Population (Dec. 2015)
- • Total: 1,447
- • Density: 13.82/km^{2} (35.79/sq mi)
- Demonym: German: Mühlwaldner
- Time zone: UTC+1 (CET)
- • Summer (DST): UTC+2 (CEST)
- Postal code: 39030
- Dialing code: 0474
- Website: Official website

= Mühlwald =

Mühlwald (/de/; Selva dei Molini /it/) is a comune (municipality) and a village in South Tyrol, a province in northern Italy, located about 60 km northeast of Bolzano, on the border with Austria.

==Geography==
As of 31 December 2015, it had a population of 1,442 and an area of 104.7 km2.

The municipality contains the frazioni of (subdivisions, mainly villages and hamlets) Außermühlwald and Lappach (Lappago).

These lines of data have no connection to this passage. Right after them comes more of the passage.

Definition getVertices (opts : VertexOpts.t) : result geometry :=
  let gridOrigin := VertexOpts.gridOrigin opts in
  let cellSize := VertexOpts.cellSize opts in
  let x := VertexOpts.x opts in
  let y := VertexOpts.y opts in
  let code := VertexOpts.code opts in
  let meanCode := VertexOpts.meanCode opts in
  let type := typeOrDefault (VertexOpts.type opts) in
  let thresholdData := assignThresholdData (VertexOpts.thresholdData opts) in
  let! offsets :=
    if strictEqZ type ISO_LINES then Ok (ISOLINES_CODE_OFFSET_MAP !! code)
    else if strictEqZ type ISO_BANDS then Ok (ISOBANDS_CODE_OFFSET_MAP !! code)
    else Err UnsupportedType in
  (* assert(offsets) *)
  let! offsets :=
    match offsets with
    | Some entry => Ok entry
    | None => Err UnmappedCode
    end in
  (* handle saddle cases, then assert(Array.isArray(offsets)) *)
  let! offsets :=
    match offsets with
    | Direct ts => Ok ts
    | Saddle byMeanCode =>
        match byMeanCode !! meanCode with
        | Some ts => Ok ts
        | None => Err UnmappedCode
        end
    end in
  assert! x >=? -1 or OutOfRange in
  assert! y >=? -1 or OutOfRange in
  let vZ := num_mul (num_mul (fst thresholdData) Z_OFFSET) (snd thresholdData) in
  let rX := num_mul (num_of_Z (x + 1)) (item cellSize 0) in
  let rY := num_mul (num_of_Z (y + 1)) (item cellSize 1) in
  let refVertexX := num_add (item gridOrigin 0) rX in
  let refVertexY := num_add (item gridOrigin 1) rY in
  let vertex (offset : offset) : list num :=
    let vX := num_add refVertexX (num_mul (item offset 0) (item cellSize 0)) in
    let vY := num_add refVertexY (num_mul (item offset 1) (item cellSize 1)) in
    [vX; vY; vZ] in
  if strictEqZ type ISO_LINES then
    Ok (Vertices (flat_map (fun xyOffsets => map vertex xyOffsets) offsets))
  else if strictEqZ type ISO_BANDS then
    Ok (Polygons (map (fun polygonOffsets => map vertex polygonOffsets) offsets))
  else Err UnsupportedType.

End Tables.

(** ** Vocabulary of the specification *)

(** ThresholdSpec: a finite scalar, or a pair [[lo, hi]] with [lo < hi]. *)
Definition isThresholdSpec (t : value) : bool :=
  match t with
  | VNum n => num_isFinite n
  | VArray [lo; hi] => num_lt lo hi
  | _ => false
  end.

(** What the comment in [getVertexCode] asks for, as its assertion tests it:
    a finite number, or an array with more than one element. *)
Definition isValueOrRange (t : value) : bool :=
  match t with
  | VNum n => num_isFinite n
  | VArray a => (1 <? Z.of_nat (length a))
  | _ => false
  end.

(** CornerClass of a sample: iso-line mode 0 (below) or 1 (at or above);
    iso-band mode 0 (below lo), 1 (in [[lo, hi)]), 2 (at or above hi). *)
Definition classOf (w : num) (t : value) : Z :=
  match t with
  | VArray a => if num_lt w (item a 0) then 0 else if num_lt w (item a 1) then 1 else 2
  | VNum n => if num_ge w n then 1 else 0
  | _ => 0
  end.

(** CellAddress in the ghost-inclusive range. *)
Definition validAddress (opts : CodeOpts.t) : Prop :=
  -1 <= CodeOpts.x opts < CodeOpts.width opts
  /\ -1 <= CodeOpts.y opts < CodeOpts.height opts.

(** ScalarField: positive sizes, [width * height] finite samples. *)
Definition ScalarField (opts : CodeOpts.t) : Prop :=
  0 < CodeOpts.width opts
  /\ 0 < CodeOpts.height opts
  /\ Z.of_nat (length (CodeOpts.cellWeights opts))
     = CodeOpts.width opts * CodeOpts.height opts
  /\ Forall (fun w => num_isFinite w = true) (CodeOpts.cellWeights opts).

(** The four logical corners of a cell and where they lie. *)
Inductive cornerName : Type := Top | TopRight | Right | Current.

Definition cornerPosition (opts : CodeOpts.t) (k : cornerName) : Z * Z :=
  let x := CodeOpts.x opts in
  let y := CodeOpts.y opts in
  match k with
  | Top => (x, y + 1)
  | TopRight => (x + 1, y + 1)
  | Right => (x + 1, y)
  | Current => (x, y)
  end.

Definition cornerOf (cs : corners) (k : cornerName) : corner :=
  match k with
  | Top => top cs
  | TopRight => topRight cs
  | Right => right cs
  | Current => current cs
  end.

(** A position lies in [[0, width) x [0, height)]. *)
Definition inGrid (opts : CodeOpts.t) (p : Z * Z) : bool :=
  (0 <=? fst p) && (fst p <? CodeOpts.width opts)
  && (0 <=? snd p) && (snd p <? CodeOpts.height opts).

(** The sample at [(cx, cy)]: [data[cy * width + cx]]. *)
Definition sampleAt (opts : CodeOpts.t) (p : Z * Z) : num :=
  item (CodeOpts.cellWeights opts) (snd p * CodeOpts.width opts + fst p).

(** [c] is the class of corner [k]: 0 outside the grid, otherwise the
    class [getVertexCode] gives to the sample there. *)
Definition cornerHasClass (opts : CodeOpts.t) (t : value) (k : cornerName) (c : Z) : Prop :=
  if inGrid opts (cornerPosition opts k)
  then getVertexCode (sampleAt opts (cornerPosition opts k)) t = Ok c
  else c = 0.

(** The two packings of four classes into a code. *)
Definition packLines (top topRight right current : Z) : Z :=
  Z.lor (Z.lor (Z.lor (Z.shiftl top 3) (Z.shiftl topRight 2)) (Z.shiftl right 1)) current.

Definition packBands (top topRight right current : Z) : Z :=
  Z.lor (Z.lor (Z.lor (Z.shiftl top 6) (Z.shiftl topRight 4)) (Z.shiftl right 2)) current.

(** The record [getCode] builds for corner [k]: nothing read and class 0
    outside the grid, the sample and its class inside. *)
Definition cornerRecord (opts : CodeOpts.t) (t : value) (k : cornerName) : corner :=
  if inGrid opts (cornerPosition opts k)
  then {| weight := Some (sampleAt opts (cornerPosition opts k));
          class := classOf (sampleAt opts (cornerPosition opts k)) t |}
  else {| weight := None; class := 0 |}.

Definition cornerRecords (opts : CodeOpts.t) (t : value) : corners :=
  {| top := cornerRecord opts t Top;
     topRight := cornerRecord opts t TopRight;
     right := cornerRecord opts t Right;
     current := cornerRecord opts t Current |}.

(** The code packed from four corner records, by the mode of the threshold. *)
Definition packCorners (t : value) (cs : corners) : Z :=
  if isArray t
  then packBands (class (top cs)) (class (topRight cs)) (class (right cs)) (class (current cs))
  else packLines (class (top cs)) (class (topRight cs)) (class (right cs)) (class (current cs)).

(** The corner slots of an iso-line code (one bit each) and of an iso-band
    code (two bits each), in the order top, top-right, right, current. *)
Definition lineSlots (code : Z) : list Z :=
  map (fun s => Z.land (Z.shiftr code s) 1) [3; 2; 1; 0].

Definition bandSlots (code : Z) : list Z :=
  map (fun s => Z.land (Z.shiftr code s) 3) [6; 4; 2; 0].

(** Number of corner slots of an iso-line code that hold class 1. *)
Definition class1Corners (code : Z) : nat :=
  length (filter (fun c => c = 1) (lineSlots code)).

(** The same call with the canonical option only. *)
Definition withThreshold (opts : CodeOpts.t) (t : value) : CodeOpts.t :=
  {| CodeOpts.cellWeights := CodeOpts.cellWeights opts;
     CodeOpts.x := CodeOpts.x opts;
     CodeOpts.y := CodeOpts.y opts;
     CodeOpts.width := CodeOpts.width opts;
     CodeOpts.height := CodeOpts.height opts;
     CodeOpts.threshold := t;
     CodeOpts.thresholdValue := VUndefined |}.

(** The same call to [getVertices] with another [type]. *)
Definition withType (opts : VertexOpts.t) (ty : value) : VertexOpts.t :=
  {| VertexOpts.gridOrigin := VertexOpts.gridOrigin opts;
     VertexOpts.cellSize := VertexOpts.cellSize opts;
     VertexOpts.x := VertexOpts.x opts;
     VertexOpts.y := VertexOpts.y opts;
     VertexOpts.code := VertexOpts.code opts;
     VertexOpts.meanCode := VertexOpts.meanCode opts;
     VertexOpts.type := ty;
     VertexOpts.thresholdData := VertexOpts.thresholdData opts |}.

(** The templates an offset table holds for [code], resolved by
    [meanCode] when the entry is a saddle. *)
Definition lookupTemplates (table : gmap Z tableEntry) (code meanCode : Z) : option templates :=
  match table !! code with
  | Some (Direct ts) => Some ts
  | Some (Saddle byMeanCode) => byMeanCode !! meanCode
  | None => None
  end.

(** LayerDepth [(zIndex, zOffsetScale)]: the values supplied, 0 and 1
    where none is. *)
Definition layerDepth (opts : VertexOpts.t) : num * num :=
  match VertexOpts.thresholdData opts with
  | None => (num_of_Z 0, num_of_Z 1)
  | Some d => (default (num_of_Z 0) (zIndex d), default (num_of_Z 1) (zOffsetScale d))
  end.

(** The world point of a fractional offset [(ox, oy)]:
    [(refX + ox * cellSize.x, refY + oy * cellSize.y, vz)] with
    [refX = origin.x + (x + 1) * cellSize.x],
    [refY = origin.y + (y + 1) * cellSize.y] and
    [vz = zIndex * Z_OFFSET * zOffsetScale]. *)
Definition worldPoint (opts : VertexOpts.t) (o : offset) : list num :=
  let origin := VertexOpts.gridOrigin opts in
  let cellSize := VertexOpts.cellSize opts in
  let refX := num_add (item origin 0)
                (num_mul (num_of_Z (VertexOpts.x opts + 1)) (item cellSize 0)) in
  let refY := num_add (item origin 1)
                (num_mul (num_of_Z (VertexOpts.y opts + 1)) (item cellSize 1)) in
  let vz := num_mul (num_mul (fst (layerDepth opts)) Z_OFFSET) (snd (layerDepth opts)) in
  [num_add refX (num_mul (item o 0) (item cellSize 0));
   num_add refY (num_mul (item o 1) (item cellSize 1));
   vz].

(** ** Test data *)

(** Scenario grid: width 2, height 2, samples [[0, 0, 0, 10]]. *)
Definition scenarioCell (t : value) (x y : Z) : CodeOpts.t :=
  {| CodeOpts.cellWeights := map num_of_Z [0; 0; 0; 10];
     CodeOpts.x := x;
     CodeOpts.y := y;
     CodeOpts.width := 2;
     CodeOpts.height := 2;
     CodeOpts.threshold := t;
     CodeOpts.thresholdValue := VUndefined |}.

Definition minusHalf : num := Fin (- 1 # 2).
Definition minusOne : num := Fin (- 1).

(** A small pair of tables of the documented shape: a plain entry, an
    empty entry and a saddle entry for iso-lines, one polygon for
    iso-bands. *)
Definition sampleLinesTable : gmap Z tableEntry :=
  {[ 0 := Direct [];
     4 := Direct [[ [minusHalf; num_of_Z 0]; [num_of_Z 0; minusHalf] ]];
     5 := Saddle {[ 0 := [[ [minusOne; minusHalf]; [minusHalf; num_of_Z 0] ];
                            [ [minusHalf; minusOne]; [num_of_Z 0; minusHalf] ]];
                    1 := [[ [minusOne; minusHalf]; [minusHalf; minusOne] ];
                            [ [minusHalf; num_of_Z 0]; [num_of_Z 0; minusHalf] ]] ]} ]}.

Definition sampleBandsTable : gmap Z tableEntry :=
  {[ 32 := Direct [[ [minusHalf; num_of_Z 0]; [num_of_Z 0; num_of_Z 0];
                     [num_of_Z 0; minusHalf] ]] ]}.

Definition sampleVertexOpts (ty : value) (code meanCode : Z) : VertexOpts.t :=
  {| VertexOpts.gridOrigin := [num_of_Z 100; num_of_Z 200];
     VertexOpts.cellSize := [num_of_Z 10; num_of_Z 20];
     VertexOpts.x := 0;
     VertexOpts.y := 0;
     VertexOpts.code := code;
     VertexOpts.meanCode := meanCode;
     VertexOpts.type := ty;
     VertexOpts.thresholdData := None |}.

(** ** Variations of a call *)

(** The same call to [getCode] at another cell. *)
Definition withAddress (opts : CodeOpts.t) (x y : Z) : CodeOpts.t :=
  {| CodeOpts.cellWeights := CodeOpts.cellWeights opts;
     CodeOpts.x := x;
     CodeOpts.y := y;
     CodeOpts.width := CodeOpts.width opts;
     CodeOpts.height := CodeOpts.height opts;
     CodeOpts.threshold := CodeOpts.threshold opts;
     CodeOpts.thresholdValue := CodeOpts.thresholdValue opts |}.

(** The same call to [getCode] on other samples. *)
Definition withWeights (opts : CodeOpts.t) (ws : list num) : CodeOpts.t :=
  {| CodeOpts.cellWeights := ws;
     CodeOpts.x := CodeOpts.x opts;
     CodeOpts.y := CodeOpts.y opts;
     CodeOpts.width := CodeOpts.width opts;
     CodeOpts.height := CodeOpts.height opts;
     CodeOpts.threshold := CodeOpts.threshold opts;
     CodeOpts.thresholdValue := CodeOpts.thresholdValue opts |}.

(** The same call to [getVertices] with another [code] and [meanCode]. *)
Definition withCodes (opts : VertexOpts.t) (code meanCode : Z) : VertexOpts.t :=
  {| VertexOpts.gridOrigin := VertexOpts.gridOrigin opts;
     VertexOpts.cellSize := VertexOpts.cellSize opts;
     VertexOpts.x := VertexOpts.x opts;
     VertexOpts.y := VertexOpts.y opts;
     VertexOpts.code := code;
     VertexOpts.meanCode := meanCode;
     VertexOpts.type := VertexOpts.type opts;
     VertexOpts.thresholdData := VertexOpts.thresholdData opts |}.


(** The corner slots of a code, read by the mode of the threshold. *)
Definition codeSlots (t : value) (code : Z) : list Z :=
  if isArray t then bandSlots code else lineSlots code.

(** An iso-line table with templates for each of the codes 0..15, under
    both mean codes. *)
Definition completeLinesTable (table : gmap Z tableEntry) : Prop :=
  forall code meanCode,
    0 <= code <= 15 -> 0 <= meanCode <= 1 ->
    is_Some (lookupTemplates table code meanCode).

Mühlwald borders the following municipalities: Sand in Taufers, Kiens, Pfalzen, Finkenberg (Austria), Gais, Terenten, Pfitsch, Ahrntal, and Vintl.

==History==

===Coat-of-arms===
The emblem represents four fir-trees, touching the edge at the top and a water wheel on the bottom, all on a silver background. The trees symbolize the forest and the wheel the mill depicting the name of the place. The emblem was adopted in 1967.

==Society==

===Linguistic distribution===
According to the 2024 census, 99.10% of the population speak German, 0.75% Italian and 0.15% Ladin as first language.